:: Work task ::
Output only the stretch of the listing that starts at the line containing "The schema is" and ends at the line containing "rt_tid : Z;", reproduced exactly with both ends.
|---|
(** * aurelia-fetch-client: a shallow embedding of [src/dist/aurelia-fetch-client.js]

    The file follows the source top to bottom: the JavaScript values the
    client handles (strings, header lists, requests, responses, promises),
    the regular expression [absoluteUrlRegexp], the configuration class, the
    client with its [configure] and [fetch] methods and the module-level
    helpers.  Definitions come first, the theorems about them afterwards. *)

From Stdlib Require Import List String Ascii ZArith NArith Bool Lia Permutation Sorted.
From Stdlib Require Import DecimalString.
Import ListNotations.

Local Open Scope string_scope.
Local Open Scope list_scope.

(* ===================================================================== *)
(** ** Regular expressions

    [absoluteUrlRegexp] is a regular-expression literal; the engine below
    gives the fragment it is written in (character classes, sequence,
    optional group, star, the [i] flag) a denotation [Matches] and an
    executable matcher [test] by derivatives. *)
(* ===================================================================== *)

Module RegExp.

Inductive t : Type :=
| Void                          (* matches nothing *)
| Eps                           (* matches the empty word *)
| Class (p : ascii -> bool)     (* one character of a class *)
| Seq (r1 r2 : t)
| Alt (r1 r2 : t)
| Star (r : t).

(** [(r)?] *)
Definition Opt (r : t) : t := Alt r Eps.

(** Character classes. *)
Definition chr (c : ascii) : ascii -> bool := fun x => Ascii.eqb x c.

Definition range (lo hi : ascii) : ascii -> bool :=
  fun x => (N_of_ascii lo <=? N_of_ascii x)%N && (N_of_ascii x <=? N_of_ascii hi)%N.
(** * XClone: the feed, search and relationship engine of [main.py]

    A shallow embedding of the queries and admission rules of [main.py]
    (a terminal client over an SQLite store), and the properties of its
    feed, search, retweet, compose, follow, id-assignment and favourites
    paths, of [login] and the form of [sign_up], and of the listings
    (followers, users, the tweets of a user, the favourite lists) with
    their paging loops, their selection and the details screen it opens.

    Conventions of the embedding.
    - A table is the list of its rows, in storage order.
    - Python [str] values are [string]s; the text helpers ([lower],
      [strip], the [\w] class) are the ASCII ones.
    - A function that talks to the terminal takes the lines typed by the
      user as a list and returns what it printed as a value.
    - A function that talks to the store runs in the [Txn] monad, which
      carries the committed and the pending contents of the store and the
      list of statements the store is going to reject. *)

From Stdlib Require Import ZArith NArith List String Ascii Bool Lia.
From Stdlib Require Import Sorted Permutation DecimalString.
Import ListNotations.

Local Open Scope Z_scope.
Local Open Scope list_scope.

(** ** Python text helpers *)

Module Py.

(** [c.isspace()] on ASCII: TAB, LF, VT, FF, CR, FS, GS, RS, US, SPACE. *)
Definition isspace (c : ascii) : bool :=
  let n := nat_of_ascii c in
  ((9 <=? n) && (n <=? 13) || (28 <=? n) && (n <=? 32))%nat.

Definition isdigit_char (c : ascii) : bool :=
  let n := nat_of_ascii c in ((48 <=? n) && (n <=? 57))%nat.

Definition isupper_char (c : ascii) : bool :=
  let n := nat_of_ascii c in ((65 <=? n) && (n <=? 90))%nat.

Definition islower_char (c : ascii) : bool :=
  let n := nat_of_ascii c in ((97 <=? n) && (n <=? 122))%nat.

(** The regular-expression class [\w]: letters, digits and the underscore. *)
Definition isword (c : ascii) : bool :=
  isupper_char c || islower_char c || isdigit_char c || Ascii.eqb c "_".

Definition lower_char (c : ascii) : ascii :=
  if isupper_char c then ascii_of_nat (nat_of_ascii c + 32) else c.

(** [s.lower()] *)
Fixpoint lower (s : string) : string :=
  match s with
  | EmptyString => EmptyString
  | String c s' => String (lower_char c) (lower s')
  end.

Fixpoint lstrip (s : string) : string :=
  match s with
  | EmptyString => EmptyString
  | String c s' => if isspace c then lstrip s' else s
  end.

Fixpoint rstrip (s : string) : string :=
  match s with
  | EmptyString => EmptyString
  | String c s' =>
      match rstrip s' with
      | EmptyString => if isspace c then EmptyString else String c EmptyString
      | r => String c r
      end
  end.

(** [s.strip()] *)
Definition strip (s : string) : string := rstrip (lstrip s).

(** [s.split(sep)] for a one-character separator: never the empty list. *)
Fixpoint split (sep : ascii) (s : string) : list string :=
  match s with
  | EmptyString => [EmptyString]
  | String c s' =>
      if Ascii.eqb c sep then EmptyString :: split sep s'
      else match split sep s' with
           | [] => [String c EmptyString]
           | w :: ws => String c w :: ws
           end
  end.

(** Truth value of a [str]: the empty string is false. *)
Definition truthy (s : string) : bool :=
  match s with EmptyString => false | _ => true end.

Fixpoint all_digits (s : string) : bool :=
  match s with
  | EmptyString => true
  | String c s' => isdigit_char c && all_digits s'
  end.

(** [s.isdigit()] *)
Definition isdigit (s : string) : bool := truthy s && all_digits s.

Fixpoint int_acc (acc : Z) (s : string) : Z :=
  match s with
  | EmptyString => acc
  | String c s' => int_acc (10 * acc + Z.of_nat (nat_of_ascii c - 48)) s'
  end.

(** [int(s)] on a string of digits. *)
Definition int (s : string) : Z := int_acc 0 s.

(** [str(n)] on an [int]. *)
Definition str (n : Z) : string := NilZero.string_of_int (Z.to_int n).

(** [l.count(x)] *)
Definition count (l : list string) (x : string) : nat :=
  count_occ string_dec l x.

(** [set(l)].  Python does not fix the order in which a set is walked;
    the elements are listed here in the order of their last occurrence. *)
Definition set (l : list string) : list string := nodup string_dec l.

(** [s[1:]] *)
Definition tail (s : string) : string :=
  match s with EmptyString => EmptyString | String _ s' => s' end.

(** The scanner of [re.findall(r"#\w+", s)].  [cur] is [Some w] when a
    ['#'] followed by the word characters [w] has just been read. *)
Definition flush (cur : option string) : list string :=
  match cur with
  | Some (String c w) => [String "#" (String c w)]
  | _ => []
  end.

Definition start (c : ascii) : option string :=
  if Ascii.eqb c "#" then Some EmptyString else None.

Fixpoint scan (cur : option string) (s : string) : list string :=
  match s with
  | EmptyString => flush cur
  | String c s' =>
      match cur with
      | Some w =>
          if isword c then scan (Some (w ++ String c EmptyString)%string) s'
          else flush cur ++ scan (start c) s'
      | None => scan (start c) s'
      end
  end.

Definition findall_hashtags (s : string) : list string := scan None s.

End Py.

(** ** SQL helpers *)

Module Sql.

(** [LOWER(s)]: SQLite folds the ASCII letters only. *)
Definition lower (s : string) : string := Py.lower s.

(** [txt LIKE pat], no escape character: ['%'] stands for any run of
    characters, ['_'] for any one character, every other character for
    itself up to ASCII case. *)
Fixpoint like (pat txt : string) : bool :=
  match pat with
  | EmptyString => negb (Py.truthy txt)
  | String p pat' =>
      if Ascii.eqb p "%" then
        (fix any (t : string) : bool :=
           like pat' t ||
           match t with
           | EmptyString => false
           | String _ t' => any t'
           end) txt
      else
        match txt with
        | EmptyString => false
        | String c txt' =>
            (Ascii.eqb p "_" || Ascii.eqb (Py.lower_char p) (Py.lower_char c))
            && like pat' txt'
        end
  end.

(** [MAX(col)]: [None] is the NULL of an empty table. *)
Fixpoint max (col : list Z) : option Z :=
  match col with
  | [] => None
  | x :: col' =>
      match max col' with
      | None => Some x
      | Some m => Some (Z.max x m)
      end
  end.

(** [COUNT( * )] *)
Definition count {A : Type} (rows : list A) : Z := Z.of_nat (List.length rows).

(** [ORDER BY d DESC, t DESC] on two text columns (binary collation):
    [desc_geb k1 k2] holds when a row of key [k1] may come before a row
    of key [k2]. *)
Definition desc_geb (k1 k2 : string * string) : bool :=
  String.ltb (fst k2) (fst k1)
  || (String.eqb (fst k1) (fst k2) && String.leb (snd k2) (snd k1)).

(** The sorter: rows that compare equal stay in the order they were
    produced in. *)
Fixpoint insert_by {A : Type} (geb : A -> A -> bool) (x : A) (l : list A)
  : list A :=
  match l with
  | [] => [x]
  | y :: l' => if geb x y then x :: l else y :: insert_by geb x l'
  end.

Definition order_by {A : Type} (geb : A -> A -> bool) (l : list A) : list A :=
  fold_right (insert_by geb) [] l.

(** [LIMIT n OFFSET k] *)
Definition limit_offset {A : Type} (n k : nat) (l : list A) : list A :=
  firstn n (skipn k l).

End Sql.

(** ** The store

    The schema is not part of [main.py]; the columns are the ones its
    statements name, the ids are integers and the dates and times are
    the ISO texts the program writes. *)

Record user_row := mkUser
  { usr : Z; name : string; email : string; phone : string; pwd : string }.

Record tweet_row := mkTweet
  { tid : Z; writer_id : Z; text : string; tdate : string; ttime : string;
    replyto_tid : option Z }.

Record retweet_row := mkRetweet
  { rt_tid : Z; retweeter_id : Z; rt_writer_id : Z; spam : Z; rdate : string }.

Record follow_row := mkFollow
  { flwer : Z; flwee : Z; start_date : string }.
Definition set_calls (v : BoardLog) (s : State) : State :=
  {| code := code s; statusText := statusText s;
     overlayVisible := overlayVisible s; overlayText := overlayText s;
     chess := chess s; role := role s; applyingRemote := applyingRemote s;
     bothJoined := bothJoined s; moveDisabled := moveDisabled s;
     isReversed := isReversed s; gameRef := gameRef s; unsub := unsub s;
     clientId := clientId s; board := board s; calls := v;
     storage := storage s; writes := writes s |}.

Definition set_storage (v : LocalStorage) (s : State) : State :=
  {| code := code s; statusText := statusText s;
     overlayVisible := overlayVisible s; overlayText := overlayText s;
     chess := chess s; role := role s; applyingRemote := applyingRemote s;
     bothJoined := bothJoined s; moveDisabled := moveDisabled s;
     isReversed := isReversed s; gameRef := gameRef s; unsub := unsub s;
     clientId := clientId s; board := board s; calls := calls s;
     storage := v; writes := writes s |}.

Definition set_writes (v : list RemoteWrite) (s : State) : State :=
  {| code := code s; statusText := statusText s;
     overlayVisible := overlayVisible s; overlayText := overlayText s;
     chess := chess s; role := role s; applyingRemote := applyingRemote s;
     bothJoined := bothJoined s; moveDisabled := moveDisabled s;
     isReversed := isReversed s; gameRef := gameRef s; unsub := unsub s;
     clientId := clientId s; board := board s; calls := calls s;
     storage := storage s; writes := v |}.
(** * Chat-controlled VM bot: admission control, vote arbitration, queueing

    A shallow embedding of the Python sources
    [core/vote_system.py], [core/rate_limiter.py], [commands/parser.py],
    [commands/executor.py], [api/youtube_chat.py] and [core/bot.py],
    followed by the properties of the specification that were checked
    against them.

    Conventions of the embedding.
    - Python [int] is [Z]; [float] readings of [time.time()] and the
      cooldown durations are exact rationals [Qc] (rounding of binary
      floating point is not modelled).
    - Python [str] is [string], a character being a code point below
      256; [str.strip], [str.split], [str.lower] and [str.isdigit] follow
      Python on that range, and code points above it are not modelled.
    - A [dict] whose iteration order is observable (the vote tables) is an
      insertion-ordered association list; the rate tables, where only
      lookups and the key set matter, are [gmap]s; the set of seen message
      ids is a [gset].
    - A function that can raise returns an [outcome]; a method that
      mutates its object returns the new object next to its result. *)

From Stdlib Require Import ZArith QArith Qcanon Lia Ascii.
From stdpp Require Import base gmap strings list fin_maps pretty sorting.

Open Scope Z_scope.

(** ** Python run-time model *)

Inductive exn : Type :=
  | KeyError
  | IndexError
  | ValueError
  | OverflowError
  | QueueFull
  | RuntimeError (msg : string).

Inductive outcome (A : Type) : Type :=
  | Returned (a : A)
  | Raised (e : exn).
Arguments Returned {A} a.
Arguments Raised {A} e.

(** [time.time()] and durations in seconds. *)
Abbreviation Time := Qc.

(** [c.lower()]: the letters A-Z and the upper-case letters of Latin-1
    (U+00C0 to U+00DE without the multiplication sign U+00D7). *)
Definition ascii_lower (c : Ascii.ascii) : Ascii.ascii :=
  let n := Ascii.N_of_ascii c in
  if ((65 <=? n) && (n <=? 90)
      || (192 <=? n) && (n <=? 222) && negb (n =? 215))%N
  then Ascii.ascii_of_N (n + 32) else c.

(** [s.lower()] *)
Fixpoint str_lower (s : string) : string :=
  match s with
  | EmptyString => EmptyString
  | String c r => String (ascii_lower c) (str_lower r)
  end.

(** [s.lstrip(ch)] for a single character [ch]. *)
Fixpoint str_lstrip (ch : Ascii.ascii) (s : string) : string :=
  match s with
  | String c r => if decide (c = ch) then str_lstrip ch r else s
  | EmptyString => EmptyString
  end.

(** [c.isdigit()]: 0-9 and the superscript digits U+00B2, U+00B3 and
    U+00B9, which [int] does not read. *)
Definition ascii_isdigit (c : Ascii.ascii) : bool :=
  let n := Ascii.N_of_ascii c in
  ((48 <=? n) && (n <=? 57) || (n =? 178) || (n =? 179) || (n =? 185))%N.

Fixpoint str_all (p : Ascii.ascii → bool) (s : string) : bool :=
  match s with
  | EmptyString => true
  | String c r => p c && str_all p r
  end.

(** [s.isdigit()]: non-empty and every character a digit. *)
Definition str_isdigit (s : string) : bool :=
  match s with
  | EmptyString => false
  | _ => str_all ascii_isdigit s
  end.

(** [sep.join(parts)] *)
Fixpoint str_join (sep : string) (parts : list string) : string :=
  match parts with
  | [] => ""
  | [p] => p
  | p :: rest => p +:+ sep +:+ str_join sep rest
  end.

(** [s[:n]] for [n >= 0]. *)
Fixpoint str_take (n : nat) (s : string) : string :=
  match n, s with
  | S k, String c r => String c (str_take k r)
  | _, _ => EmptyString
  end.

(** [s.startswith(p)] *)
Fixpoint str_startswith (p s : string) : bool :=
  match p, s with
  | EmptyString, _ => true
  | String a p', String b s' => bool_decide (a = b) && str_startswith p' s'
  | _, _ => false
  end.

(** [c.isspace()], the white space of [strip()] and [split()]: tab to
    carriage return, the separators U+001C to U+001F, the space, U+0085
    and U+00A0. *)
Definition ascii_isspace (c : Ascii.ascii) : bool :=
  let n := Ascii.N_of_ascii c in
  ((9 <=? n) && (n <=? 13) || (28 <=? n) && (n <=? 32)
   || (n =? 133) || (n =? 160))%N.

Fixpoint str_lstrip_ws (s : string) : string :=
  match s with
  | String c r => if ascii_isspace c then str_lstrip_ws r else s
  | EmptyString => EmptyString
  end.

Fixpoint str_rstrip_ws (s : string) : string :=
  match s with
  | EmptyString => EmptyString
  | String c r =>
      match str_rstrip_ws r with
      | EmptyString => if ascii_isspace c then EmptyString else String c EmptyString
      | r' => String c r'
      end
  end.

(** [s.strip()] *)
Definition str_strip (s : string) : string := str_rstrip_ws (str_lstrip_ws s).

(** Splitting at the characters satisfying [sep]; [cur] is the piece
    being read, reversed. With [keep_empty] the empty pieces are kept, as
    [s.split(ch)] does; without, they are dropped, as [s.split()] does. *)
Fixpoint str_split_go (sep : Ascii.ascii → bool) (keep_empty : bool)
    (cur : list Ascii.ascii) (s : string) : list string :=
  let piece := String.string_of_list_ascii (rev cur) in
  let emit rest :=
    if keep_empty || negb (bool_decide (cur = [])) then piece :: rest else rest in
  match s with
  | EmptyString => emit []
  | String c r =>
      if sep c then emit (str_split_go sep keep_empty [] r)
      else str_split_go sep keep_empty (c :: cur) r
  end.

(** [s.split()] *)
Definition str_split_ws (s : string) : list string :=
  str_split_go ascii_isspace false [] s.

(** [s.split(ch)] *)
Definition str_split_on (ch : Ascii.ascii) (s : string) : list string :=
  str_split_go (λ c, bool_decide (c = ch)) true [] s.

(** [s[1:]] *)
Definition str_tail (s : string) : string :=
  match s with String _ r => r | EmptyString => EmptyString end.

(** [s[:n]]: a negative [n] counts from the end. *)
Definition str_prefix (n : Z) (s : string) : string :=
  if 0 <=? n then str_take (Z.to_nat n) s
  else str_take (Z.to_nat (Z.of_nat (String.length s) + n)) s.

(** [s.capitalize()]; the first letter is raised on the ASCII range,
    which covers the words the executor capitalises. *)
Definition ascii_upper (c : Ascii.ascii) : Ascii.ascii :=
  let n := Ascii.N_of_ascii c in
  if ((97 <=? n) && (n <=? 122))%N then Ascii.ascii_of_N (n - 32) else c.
|---|
:: Problem solution ::
    The schema is not part of [main.py]; the columns are the ones its
    statements name, the ids are integers and the dates and times are
    the ISO texts the program writes. *)

Record user_row := mkUser
  { usr : Z; name : string; email : string; phone : string; pwd : string }.

Record tweet_row := mkTweet
  { tid : Z; writer_id : Z; text : string; tdate : string; ttime : string;
    replyto_tid : option Z }.

Record retweet_row := mkRetweet
  { rt_tid : Z; retweeter_id : Z; rt_writer_id : Z; spam : Z; rdate : string }.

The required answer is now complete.